Fine-Grained Warmup-Stable-Decay (FG-WSD)

Updated 13 December 2025

FG-WSD is a family of schedulers that precisely controls the warmup, stable, and decay phases in large-scale transformer training.
It divides training into fine-tuned stages with explicit data curriculum adjustments to balance exploration and exploitation.
Empirical results demonstrate that FG-WSD achieves lower validation perplexity and improved performance on reasoning benchmarks.

Fine-Grained Warmup–Stable–Decay (FG-WSD) is a family of learning-rate and data-curriculum schedulers for large-scale neural network training, especially prominent in transformer-based LLMs. Built as an extension of the traditional Warmup–Stable–Decay (WSD) schedules, FG-WSD introduces explicit, tunable control over every phase—warmup, stable, decay/cooldown—and refines both the functional forms of the learning rate decay and the stagewise progression of data quality. Recent research has established FG-WSD as a near-optimal strategy under both theoretical scaling laws and empirical performance, particularly for reasoning-centric LLMs (Dremov et al., 2 Aug 2025, Yang et al., 6 Dec 2025, &&&2&&&).

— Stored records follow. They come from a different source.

(** The end of free_inode: the bit of the inode in the inode map. *)
Lemma clear_imap_ok s k :
  fs_ok s -> 0 <= k < 4096 ->
  exists s', (Fs.bread IMAP INODE_MAP_SIZE (INODE_MAP_OFFSET + FS_START_SECTOR);;
    m ← buf IMAP;
    (if k / 8 <? Z.of_nat (length m) then put_buf IMAP (clear_bit m k) else fail Fault);;
    Fs.bwrite IMAP INODE_MAP_SIZE (INODE_MAP_OFFSET + FS_START_SECTOR)) s = Ok (tt, s') /\ fs_ok s' /\
    frame [IMAP] s s' /\ vw s' IMAP_SECTOR = clear_bit (vw s IMAP_SECTOR) k /\
    forall x, x <> IMAP_SECTOR -> vw s' x = vw s x.
Proof.
  intros Hok Hk. fold IMAP_SECTOR. pose proof (vw_length s IMAP_SECTOR Hok) as Hl.
  destruct (fs_bread_ok s IMAP INODE_MAP_SIZE IMAP_SECTOR Hok) as (st & E & Hok1 & Hv1); [done|by_computation|].
  rewrite (bind_ok _ _ _ _ _ E). set (s1 := with_store _ _) in *.
  assert (getb IMAP (mem s1) = vw s IMAP_SECTOR) as Hm.
  { simpl. rewrite getb_setb_eq. unfold INODE_MAP_SIZE. replace (IMAP_SECTOR + 1 - 1) with IMAP_SECTOR by lia.
    rewrite drop_ge, app_nil_r; [done|]. destruct Hok as [_ Hlen]. by rewrite (Hlen IMAP). }
  rewrite (bind_ok _ _ _ (vw s IMAP_SECTOR) s1) by (unfold buf, gets; by rewrite Hm).
  rewrite (proj2 (Z.ltb_lt _ _)) by (rewrite Hl; apply Z.div_lt_upper_bound; unfold SECTOR_SIZE; lia).
  set (v := clear_bit (vw s IMAP_SECTOR) k). set (s2 := with_mem (setb IMAP v (mem s1)) s1).
  rewrite (bind_ok _ _ _ tt s2 eq_refl).
  assert (length v = SECTOR_SIZE) as Hlv by (unfold v; by rewrite length_clear_bit).
  destruct (fs_bwrite_ok s2 IMAP INODE_MAP_SIZE IMAP_SECTOR) as (st3 & E3 & Hok3 & Hv3);
    [by apply fs_ok_put|done|by_computation|].
  eexists. split; [exact E3|]. split; [exact Hok3|]. split; [|split].
  - split_and!; try done. intros b Hb. simpl. rewrite !getb_setb_ne; [done|..]; intros ->; apply Hb; by_computation.
  - rewrite Hv3. unfold written_range. rewrite decide_True by (unfold INODE_MAP_SIZE; lia).
    simpl. rewrite getb_setb_eq. apply firstn_all2. lia.
  - intros x Hx. rewrite Hv3. unfold written_range. rewrite decide_False by (unfold INODE_MAP_SIZE; lia).
    apply Hv1.
Qed.


(** ** Allocation *)

Definition data_full s : Prop := forall j, 0 <= j < DATA_BLOCKS -> bit (block_bits s) j = true.

(** C32. find_free_block returns the least free data block, zeroed, and changes nothing else;
    free_block undoes it; a full disk gives -1. *)
Theorem block_alloc_free s :
  fs_ok s -> is_bytes (block_bits s) ->
  exists r s1, find_free_block s = Ok (r, s1) /\
    ((r = MINUS1 /\ data_full s /\ forall x, vw s1 x = vw s x) \/
     exists k s2, 0 <= k < DATA_BLOCKS /\ r = block_sector k /\
       bit (block_bits s) k = false /\ (forall j, 0 <= j < k -> bit (block_bits s) j = true) /\
       bit (block_bits s1) k = true /\
       (forall x, r <= x < r + 8 -> vw s1 x = zero_sector) /\
       (forall x, ~ (BMAP_SECTOR <= x < BMAP_SECTOR + 32) -> ~ (r <= x < r + 8) -> vw s1 x = vw s x) /\
       free_block r s1 = Ok (tt, s2) /\
       (forall j, 0 <= j -> bit (block_bits s2) j = bit (block_bits s) j)).
Proof.
  intros Hok Hby. destruct (find_free_block_ok s Hok Hby) as (r & s1 & E & Hok1 & _ & _ & H).
  exists r, s1. split; [done|]. destruct H as [(-> & Hv & _ & Hfull)|(k & Hk & -> & Hb & Hl & Hbb & _ & Hz & Hv)];
    [by left|right].
  destruct (free_block_ok s1 k Hok1 Hk) as (s2 & E2 & _ & _ & _ & Hbb2 & _).
  pose proof (block_bits_length s Hok) as Hlen. pose proof DATA_BLOCKS_val.
  assert (0 <= k < 8 * Z.of_nat (length (block_bits s))) as Hr by (rewrite Hlen; unfold SECTOR_SIZE; lia).
  exists k, s2. do 4 (split; [done|]). split; [rewrite Hbb, bit_set by lia; by rewrite decide_True|].
  split; [done|]. split; [done|]. split; [done|]. intros j Hj.
  rewrite Hbb2, bit_unset by (rewrite ?Hbb, ?length_set_bit; lia).
  case_decide; [congruence|]. rewrite Hbb, bit_set by lia. by rewrite decide_False.
Qed.

(** [n] inodes allocated one after the other. *)
Fixpoint alloc_inodes (n : nat) : M fsst (list Z) :=
  match n with
  | O => mret []
  | S n' => k ← find_free_inode; l ← alloc_inodes n'; mret (k :: l)
  end.

(** C38.  Inodes that find_free_inode allocates one after the other are pairwise
    distinct, were free before and are marked after; it returns -1 only when all
    4096 are used, and no sector but the inode map changes. *)
Theorem inodes_distinct n s :
  fs_ok s -> is_bytes (vw s IMAP_SECTOR) ->
  exists l s', alloc_inodes n s = Ok (l, s') /\
    NoDup (filter (fun k => k <> MINUS1) l) /\
    (forall k, k ∈ l -> k <> MINUS1 -> 0 <= k < 4096 /\ bit (vw s IMAP_SECTOR) k = false) /\
    (forall k, 0 <= k < 4096 ->
       bit (vw s' IMAP_SECTOR) k = (bit (vw s IMAP_SECTOR) k || bool_decide (k ∈ l))) /\
    (MINUS1 ∈ l -> forall k, 0 <= k < 4096 -> bit (vw s' IMAP_SECTOR) k = true) /\
    (forall x, x <> IMAP_SECTOR -> vw s' x = vw s x).
Proof.
  revert s; induction n as [|n IH]; intros s Hok Hby; cbn [alloc_inodes].
  { exists [], s. split; [done|]. split; [constructor|]. split; [set_solver|].
    split; [intros; by rewrite bool_decide_false, orb_false_r by set_solver|]. by split; [set_solver|]. }
  destruct (find_free_inode_ok s Hok Hby) as (r & s1 & E1 & Hok1 & _ & _ & Hr).
  rewrite (bind_ok _ _ _ _ _ E1). pose proof (vw_length s IMAP_SECTOR Hok) as Hl.
  destruct Hr as [(-> & Hv1 & Hfull)|(Hr & Hb & _ & Hset & Hv1)].
  - destruct (IH s1 Hok1) as (l & s' & E & Hnd & Hin & Hbit & Hm & Hv); [by rewrite Hv1|].
    rewrite (bind_ok _ _ _ _ _ E). exists (MINUS1 :: l), s'. rewrite !Hv1 in *.
    assert (forall k, 0 <= k < 4096 -> bit (vw s' IMAP_SECTOR) k = true) as Hall
      by (intros k Hk; rewrite Hbit, Hfull by done; done).
    split; [done|]. split; [rewrite filter_cons_False by auto; done|].
    split; [intros k [->|Hk]%elem_of_cons ?; [done|by apply Hin]|].
    split; [intros k Hk; rewrite Hall, Hfull by done; done|]. split; [done|].
    intros x Hx. by rewrite Hv, Hv1.
  - assert (is_bytes (vw s1 IMAP_SECTOR)) as Hby1 by (rewrite Hset; by apply is_bytes_set_bit).
    destruct (IH s1 Hok1 Hby1) as (l & s' & E & Hnd & Hin & Hbit & Hm & Hv).
    rewrite (bind_ok _ _ _ _ _ E). exists (r :: l), s'.
    assert (forall k, 0 <= k -> bit (vw s1 IMAP_SECTOR) k =
              if decide (k = r) then true else bit (vw s IMAP_SECTOR) k) as Hs1.
    { intros k Hk. rewrite Hset. apply bit_set; [rewrite Hl; unfold SECTOR_SIZE; lia|done]. }
    split; [done|]. split; [|split; [|split; [|split]]].
    + rewrite filter_cons_True by (unfold MINUS1; lia). constructor; [|done].
      rewrite list_elem_of_filter. intros [Hne Hrl]. destruct (Hin r Hrl Hne) as [_ Hrb].
      rewrite Hs1 in Hrb by lia. by rewrite decide_True in Hrb.
    + intros k [->|Hk]%elem_of_cons Hne; [done|]. destruct (Hin k Hk Hne) as [Hkr Hkb].
      split; [done|]. rewrite Hs1 in Hkb by lia. by case_decide.
    + intros k Hk. rewrite Hbit, Hs1 by (done || lia). destruct (decide (k = r)) as [->|Hne].
      * rewrite Hb, (bool_decide_true (r ∈ r :: l)) by left. done.
      * f_equal. apply bool_decide_ext. rewrite elem_of_cons. tauto.
    + intros [?|Hin']%elem_of_cons; [unfold MINUS1 in *; lia|by apply Hm].
    + intros x Hx. by rewrite Hv, Hv1.
Qed.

1. Formal Definition and Schedule Structure

FG-WSD divides training into discrete, fine-controlled stages:

Warmup: Initial phase (e.g., 0–1% of total steps/tokens) where the learning rate is increased monotonically from zero to a maximum $\eta_{\max}$ .
Stable Plateau: One or more subphases with fixed learning rate $\eta_{\max}$ , during which the data mixture may transition from diverse/general to high-quality samples.
Decay (Cooldown): Final phase(s) where the learning rate decays smoothly to a low value $\eta_{\min}$ , over a prescribed functional form.

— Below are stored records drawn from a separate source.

(** One turn of the loop that passes over the first node. *)
Lemma second_chance_skip fuel s L ent i l :
  nodes_ok s L -> entries_ok s ent (L user_page_mem_head) ->
  L user_page_mem_head = i :: l -> used (ram s) (ent i) ->
  exists h', nodes_ok (with_links h' (with_ram (clear_used (ent i) (ram s)) s)) (<[user_page_mem_head := l ++ [i]]> L) /\
    second_chance (S fuel) s = second_chance fuel (with_links h' (with_ram (clear_used (ent i) (ram s)) s)).
Proof.
  intros (Hl & Hm & Hn) [_ Hent] HL Hu. destruct (Hent i) as (n & En & Ep & _); [rewrite HL; set_solver|].
  destruct (links_forward _ _ user_page_mem_head i l Hl I HL) as (h' & Ef & Hl' & Hm').
  exists h'. split.
  - split; [done|]. split.
    + intros j nj Ej. by apply Hm', (Hm _ nj).
    + intros j (a & Ha & Hj). apply Hn. destruct (decide (a = user_page_mem_head)) as [->|Hne].
      * rewrite fn_lookup_insert in Hj. exists user_page_mem_head. split; [done|]. rewrite HL. set_solver.
      * rewrite fn_lookup_insert_ne in Hj by done. by exists a.
  - cbn [second_chance]. erewrite bind_ok by done. erewrite bind_ok by (apply lift_ok, (links_first _ _ user_page_mem_head Hl I)).
    rewrite HL. erewrite bind_ok by done. erewrite bind_ok by (by apply get_pn_ok).
    rewrite Ep. erewrite bind_ok by done. unfold used in Hu. rewrite (proj2 (Z.eqb_neq _ _) Hu). cbn [negb].
    erewrite bind_ok by apply update_pte_ok. erewrite bind_ok by (by apply pn_links_ok). done.
Qed.

Lemma second_chance_stop fuel s L ent i l :
  nodes_ok s L -> entries_ok s ent (L user_page_mem_head) ->
  L user_page_mem_head = i :: l -> ~ used (ram s) (ent i) -> second_chance (S fuel) s = Ok (i, s).
Proof.
  intros (Hl & Hm & Hn) [_ Hent] HL Hu. destruct (Hent i) as (n & En & Ep & _); [rewrite HL; set_solver|].
  cbn [second_chance]. erewrite bind_ok by done. erewrite bind_ok by (apply lift_ok, (links_first _ _ user_page_mem_head Hl I)).
  rewrite HL. erewrite bind_ok by done. erewrite bind_ok by (by apply get_pn_ok).
  rewrite Ep. erewrite bind_ok by done. destruct (Z.eqb_spec (get_attribute (ld64 (ram s) (ent i)) ACC_DIRTY) 0); [done|].
  by destruct Hu.
Qed.

Lemma entries_ok_perm s s' ent l l' :
  l ≡ₚ l' -> pn_list s' = pn_list s -> entries_ok s ent l -> entries_ok s' ent l'.
Proof.
  intros Hp E [Hn He]. split; [by rewrite <- Hp|]. intros j Hj. rewrite E. apply He. by rewrite Hp.
Qed.

(** Nodes whose page was used are passed over, in order, until one was not. *)
Lemma second_chance_from s L ent l i l' fuel :
  nodes_ok s L -> entries_ok s ent (L user_page_mem_head) ->
  L user_page_mem_head = l ++ i :: l' -> Forall (fun j => used (ram s) (ent j)) l -> ~ used (ram s) (ent i) ->
  (length l < fuel)%nat ->
  exists h' L', let s' := with_links h' (with_ram (clear_all (ent <$> l) (ram s)) s) in
    second_chance fuel s = Ok (i, s') /\ nodes_ok s' L' /\ L' user_page_mem_head = i :: l' ++ l /\
    (forall hd, hd <> user_page_mem_head -> L' hd = L hd).
Proof.
  revert s L l' fuel. induction l as [|j l IH]; intros s L l' [|fuel] Hn He HL Hu Hi Hf; simpl in Hf; try lia.
  - exists (pn_links s), L. cbv zeta. split; [|split; [done|split; [by rewrite app_nil_r|done]]].
    replace (with_links _ _) with s by (by destruct s). by apply (second_chance_stop _ _ L ent i l').
  - apply Forall_cons in Hu as [Hj Hu].
    destruct (second_chance_skip fuel s L ent j (l ++ i :: l') Hn He HL Hj) as (h1 & Hn1 & E1).
    set (s1 := with_links h1 _) in *. set (L1 := <[user_page_mem_head := _]> L) in *.
    assert (L1 user_page_mem_head = l ++ i :: (l' ++ [j])) as HL1.
    { unfold L1. rewrite fn_lookup_insert, <- app_assoc. done. }
    assert (forall x, x ∈ l ++ i :: l' -> ent j <> ent x) as Hne.
    { destruct He as [Hd _]. rewrite HL in Hd. simpl in Hd. apply NoDup_cons in Hd as [Hd _].
      intros x Hx E. apply Hd. rewrite E. by apply list_elem_of_fmap_2. }
    destruct (IH s1 L1 (l' ++ [j]) fuel) as (h' & L' & E2 & Hn2 & HL2 & Ho2); [done| |done| | |lia|].
    { apply (entries_ok_perm s _ _ (L user_page_mem_head)); [|done|done].
      rewrite HL, HL1. rewrite <- app_comm_cons, Permutation_cons_append, <- app_assoc. done. }
    { apply Forall_forall. intros x Hx. simpl. rewrite clear_used_other by (apply Hne; set_solver).
      by eapply Forall_forall in Hu. }
    { simpl. rewrite clear_used_other; [done|]. apply Hne. set_solver. }
    exists h', L'. cbv zeta in *. rewrite E1. split; [exact E2|]. split; [exact Hn2|].
    split; [rewrite HL2, <- app_assoc; done|]. intros hd Hh. rewrite Ho2 by done. unfold L1. by rewrite fn_lookup_insert_ne.
Qed.


(** The choice: the first node whose page was not used lately, or the first node
    when all were; [passed] are the nodes that lose their second chance, [rest] is
    the list that remains. *)
Definition victim (m : words) (ent : nat -> Z) (lm : list nat) (i : nat) (passed rest : list nat) : Prop :=
  (exists l', lm = passed ++ i :: l' /\ Forall (fun j => used m (ent j)) passed /\ ~ used m (ent i) /\ rest = l' ++ passed) \/
  (lm = i :: rest /\ Forall (fun j => used m (ent j)) lm /\ passed = lm).

Lemma victim_perm m ent lm i passed rest : victim m ent lm i passed rest -> i :: rest ≡ₚ lm.
Proof.
  intros [(l' & -> & _ & _ & ->)|(-> & _)]; [|done]. by rewrite <- Permutation_middle, Permutation_app_comm.
Qed.

Lemma first_unused m (ent : nat -> Z) (lm : list nat) :
  Forall (fun j => used m (ent j)) lm \/
  exists l i l', lm = l ++ i :: l' /\ Forall (fun j => used m (ent j)) l /\ ~ used m (ent i).
Proof.
  induction lm as [|j lm [IH|(l & i & l' & -> & Hu & Hi)]]; [by left| |]; destruct (decide (used m (ent j))).
  - left. by constructor.
  - right. by exists [], j, lm.
  - right. exists (j :: l), i, l'. split; [done|]. split; [by constructor|done].
  - right. by exists [], j, (l ++ i :: l').
Qed.

Lemma nodes_fuel s L hd : nodes_ok s L -> is_head hd -> (length (L hd) < size (pn_links s))%nat.
Proof. intros [[Hl _] _] Hh. specialize (Hl hd Hh). apply is_dll_fuel in Hl. by rewrite length_fmap in Hl. Qed.

(** The loop ends, within two visits of each node. *)
Lemma second_chance_ok s L ent :
  nodes_ok s L -> entries_ok s ent (L user_page_mem_head) -> L user_page_mem_head <> [] ->
  exists i passed rest h' L', let s' := with_links h' (with_ram (clear_all (ent <$> passed) (ram s)) s) in
    victim (ram s) ent (L user_page_mem_head) i passed rest /\
    second_chance (S (size (pn_links s))) s = Ok (i, s') /\ nodes_ok s' L' /\
    L' user_page_mem_head = i :: rest /\ (forall hd, hd <> user_page_mem_head -> L' hd = L hd).
Proof.
  intros Hn He Hne. pose proof (nodes_fuel s L user_page_mem_head Hn I) as Hfuel.
  destruct (first_unused (ram s) ent (L user_page_mem_head)) as [Hall|(l & i & l' & HL & Hu & Hi)].
  - destruct (L user_page_mem_head) as [|i l] eqn:HL; [done|]. apply Forall_cons in Hall as [Hi Hu].
    rewrite <- HL in He. destruct (second_chance_skip (size (pn_links s)) s L ent i l Hn He HL Hi) as (h1 & Hn1 & E1).
    set (s1 := with_links h1 _) in *. set (L1 := <[user_page_mem_head := _]> L) in *.
    assert (L1 user_page_mem_head = l ++ i :: []) as HL1 by (unfold L1; by rewrite fn_lookup_insert).
    destruct (second_chance_from s1 L1 ent l i [] (size (pn_links s))) as (h' & L' & E2 & Hn2 & HL2 & Ho2).
    + done.
    + apply (entries_ok_perm s _ _ (L user_page_mem_head)); [|done|done].
      rewrite HL, HL1. apply Permutation_cons_append.
    + done.
    + apply Forall_forall. intros x Hx. simpl. rewrite clear_used_other; [by eapply Forall_forall in Hu|].
      destruct He as [Hd _]. rewrite HL in Hd. apply NoDup_cons in Hd as [Hd _]. intros E. apply Hd. rewrite E.
      by apply list_elem_of_fmap_2.
    + apply clear_used_same.
    + simpl in Hfuel. lia.
    + exists i, (i :: l), l, h', L'. cbv zeta in *. split; [right; split; [done|split; [by constructor|done]]|].
      rewrite E1. split; [exact E2|]. split; [exact Hn2|]. split; [done|].
      intros hd Hh. rewrite Ho2 by done. unfold L1. by rewrite fn_lookup_insert_ne.
  - destruct (second_chance_from s L ent l i l' (S (size (pn_links s)))) as (h' & L' & E2 & Hn2 & HL2 & Ho2); try done.
    { rewrite HL, length_app in Hfuel. lia. }
    exists i, l, (l' ++ l), h', L'. split; [left; by eauto|]. done.
Qed.

(** What [swap_page_out] does: [e] is the sector the page goes to. *)
Definition swapped_out s (ent : nat -> Z) (i : nat) n (passed : list nat) h : mmst :=
  let m := clear_all (ent <$> passed) (ram s) in
  let m := st64 m (ent i) (clear_attribute (ld64 m (ent i)) PAGE_PRESENT) in
  with_links h (with_pns (<[i := set_pn_addr (sd_sector_end s) n]> (pn_list s))
    (with_sd (u64 (sd_sector_end s + PAGE_SECTORS))
       (sd_put (swap s) (u32 (sd_sector_end s)) (page_words m (pn_addr n))) (with_ram m s))).

Lemma links_move h L hd hd' i l1 l2 :
  links_wf h L -> is_head hd -> is_head hd' -> hd <> hd' -> L hd = l1 ++ i :: l2 ->
  mapped h (PN i) ->
  exists h1 h2, delete_list_node h (PN i) = Ok h1 /\ insert_list_tail h1 (PN i) hd' = Ok h2 /\
    links_wf h2 (<[hd' := L hd' ++ [i]]> (<[hd := l1 ++ l2]> L)) /\ (forall r, mapped h r <-> mapped h2 r).
Proof.
  intros Hw Hh Hh' Hne HL Hm. destruct (links_delete h L hd l1 i l2 Hw Hh HL) as (h1 & E1 & Hw1 & Hm1).
  destruct (links_insert h1 (<[hd := l1 ++ l2]> L) hd' i Hw1 Hh') as (h2 & E2 & Hw2 & Hm2).
  - rewrite (on_list_delete h L hd l1 i l2) by done. tauto.
  - by apply Hm1.
  - exists h1, h2. split; [done|]. split; [done|]. rewrite fn_lookup_insert_ne in Hw2 by done. split; [done|].
    intros r. by rewrite Hm1.
Qed.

Formally, for total $T$ steps, partitioned as $T = T_w + T_{s,1} + \dots + T_{s,k} + T_d$ , with $T_w$ (warmup), $T_{s,i}$ (stable-phase $i$ ), $T_d$ (decay/cooldown):

Warmup ( $0 \leq t < T_w$ ): $\eta(t) = \eta_{\max} \cdot (t / T_w)$
Stable ( $T_w \leq t < T_w + \sum_j T_{s,j}$ ): $\eta(t) = \eta_{\max}$
Decay ( $T_* \leq t < T$ ): $\eta(t) = \eta_{\max} \cdot s\left(\frac{t - T_*}{T_d}\right)$

where $T_*$ is the onset of decay and $s(x)$ , $x \in [0,1]$ , is the chosen decay/cooldown shape (Dremov et al., 2 Aug 2025, Yang et al., 6 Dec 2025, Li et al., 23 Sep 2025).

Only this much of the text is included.